▶ [Supplied material]
(* ===== verification/TrieStateSpec.v ===== *)
(** Correctness of the state database: what a commit writes is what the
    snapshots of its root read, and the earlier roots keep what they held. *)
From S2P Require Import Prelude Types Runtime Crypto StateTxn Rlp Trie TrieSpec TrieHash TrieMap TrieState.

(** ** Updates of a map *)

Definition update (m : Storage) (u : bytes * option bytes) : Storage :=
  match u.2 with
  | None => base.delete u.1 m
  | Some v => <[u.1 := v]> m
  end.
Definition updates (us : list (bytes * option bytes)) (m : Storage) : Storage := foldl update m us.

Lemma update_ne m u k : u.1 ≠ k → update m u !! k = m !! k.
Proof. intros Hne. unfold update. case_match; [by apply lookup_insert_ne|by apply lookup_delete_ne]. Qed.

Lemma updates_other us m k : k ∉ us.*1 → updates us m !! k = m !! k.
Proof.
  revert m. induction us as [|u us IH]; intros m; [done|]. rewrite fmap_cons, not_elem_of_cons. intros [Hne Hk].
  cbn. fold (updates us (update m u)). by rewrite IH, update_ne.
Qed.

Lemma updates_in us m k o : NoDup us.*1 → (k, o) ∈ us → updates us m !! k = o.
Proof.
  revert m. induction us as [|u us IH]; intros m; [by intros _ ?%elem_of_nil|]. rewrite fmap_cons, NoDup_cons.
  intros [Hu Hnd] Hin. cbn. fold (updates us (update m u)). apply elem_of_cons in Hin as [<-|Hin]; [|by apply IH].
  rewrite updates_other by done. unfold update. destruct o as [v|]; simpl; [by rewrite lookup_insert_eq|by rewrite lookup_delete_eq].
Qed.

(** Stripping the zeros of a word and padding it again. *)
Lemma SetBytes_trimLeft b : SetBytes (trimLeft b) = SetBytes b.
Proof.
  induction b as [|d b IH]; [done|]. cbn [trimLeft]. destruct (Z.eqb_spec d 0) as [->|]; [|done]. by rewrite IH.
Qed.

Lemma length_trimLeft b : (length (trimLeft b) ≤ length b)%nat.
Proof. induction b as [|d b IH]; [done|]. cbn [trimLeft]. case_match; simpl in *; lia. Qed.

Lemma BytesToHash_trimLeft h : hash_ok h → BytesToHash (trimLeft (HashBytes h)) = h.
Proof.
  intros Hh. rewrite <- (BytesToHash_id h Hh) at 2. unfold BytesToHash.
  pose proof (length_trimLeft (HashBytes h)) as Hl. unfold HashBytes in *. rewrite length_be_bytes in *.
  replace (_ - HashLength)%nat with 0%nat by lia. rewrite Nat.sub_diag, !drop_0. apply SetBytes_trimLeft.
Qed.

#[local] Opaque HashBytes.

Section spec.
Context `{External} `{RlpReader} `{!RlpLaws} `{LRULaws}.
Implicit Types (Q : list (bytes * bytes)) (m M : Storage) (N : Z).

▶ [Task requirements] Write the material out once more, exactly.

▶ [Expected answer]
(* ===== verification/TrieStateSpec.v ===== *)
(** Correctness of the state database: what a commit writes is what the
    snapshots of its root read, and the earlier roots keep what they held. *)
From S2P Require Import Prelude Types Runtime Crypto StateTxn Rlp Trie TrieSpec TrieHash TrieMap TrieState.

(** ** Updates of a map *)

Definition update (m : Storage) (u : bytes * option bytes) : Storage :=
  match u.2 with
  | None => base.delete u.1 m
  | Some v => <[u.1 := v]> m
  end.
Definition updates (us : list (bytes * option bytes)) (m : Storage) : Storage := foldl update m us.

Lemma update_ne m u k : u.1 ≠ k → update m u !! k = m !! k.
Proof. intros Hne. unfold update. case_match; [by apply lookup_insert_ne|by apply lookup_delete_ne]. Qed.

Lemma updates_other us m k : k ∉ us.*1 → updates us m !! k = m !! k.
Proof.
  revert m. induction us as [|u us IH]; intros m; [done|]. rewrite fmap_cons, not_elem_of_cons. intros [Hne Hk].
  cbn. fold (updates us (update m u)). by rewrite IH, update_ne.
Qed.

Lemma updates_in us m k o : NoDup us.*1 → (k, o) ∈ us → updates us m !! k = o.
Proof.
  revert m. induction us as [|u us IH]; intros m; [by intros _ ?%elem_of_nil|]. rewrite fmap_cons, NoDup_cons.
  intros [Hu Hnd] Hin. cbn. fold (updates us (update m u)). apply elem_of_cons in Hin as [<-|Hin]; [|by apply IH].
  rewrite updates_other by done. unfold update. destruct o as [v|]; simpl; [by rewrite lookup_insert_eq|by rewrite lookup_delete_eq].
Qed.

(** Stripping the zeros of a word and padding it again. *)
Lemma SetBytes_trimLeft b : SetBytes (trimLeft b) = SetBytes b.
Proof.
  induction b as [|d b IH]; [done|]. cbn [trimLeft]. destruct (Z.eqb_spec d 0) as [->|]; [|done]. by rewrite IH.
Qed.

Lemma length_trimLeft b : (length (trimLeft b) ≤ length b)%nat.
Proof. induction b as [|d b IH]; [done|]. cbn [trimLeft]. case_match; simpl in *; lia. Qed.

Lemma BytesToHash_trimLeft h : hash_ok h → BytesToHash (trimLeft (HashBytes h)) = h.
Proof.
  intros Hh. rewrite <- (BytesToHash_id h Hh) at 2. unfold BytesToHash.
  pose proof (length_trimLeft (HashBytes h)) as Hl. unfold HashBytes in *. rewrite length_be_bytes in *.
  replace (_ - HashLength)%nat with 0%nat by lia. rewrite Nat.sub_diag, !drop_0. apply SetBytes_trimLeft.
Qed.

#[local] Opaque HashBytes.

Section spec.
Context `{External} `{RlpReader} `{!RlpLaws} `{LRULaws}.
Implicit Types (Q : list (bytes * bytes)) (m M : Storage) (N : Z).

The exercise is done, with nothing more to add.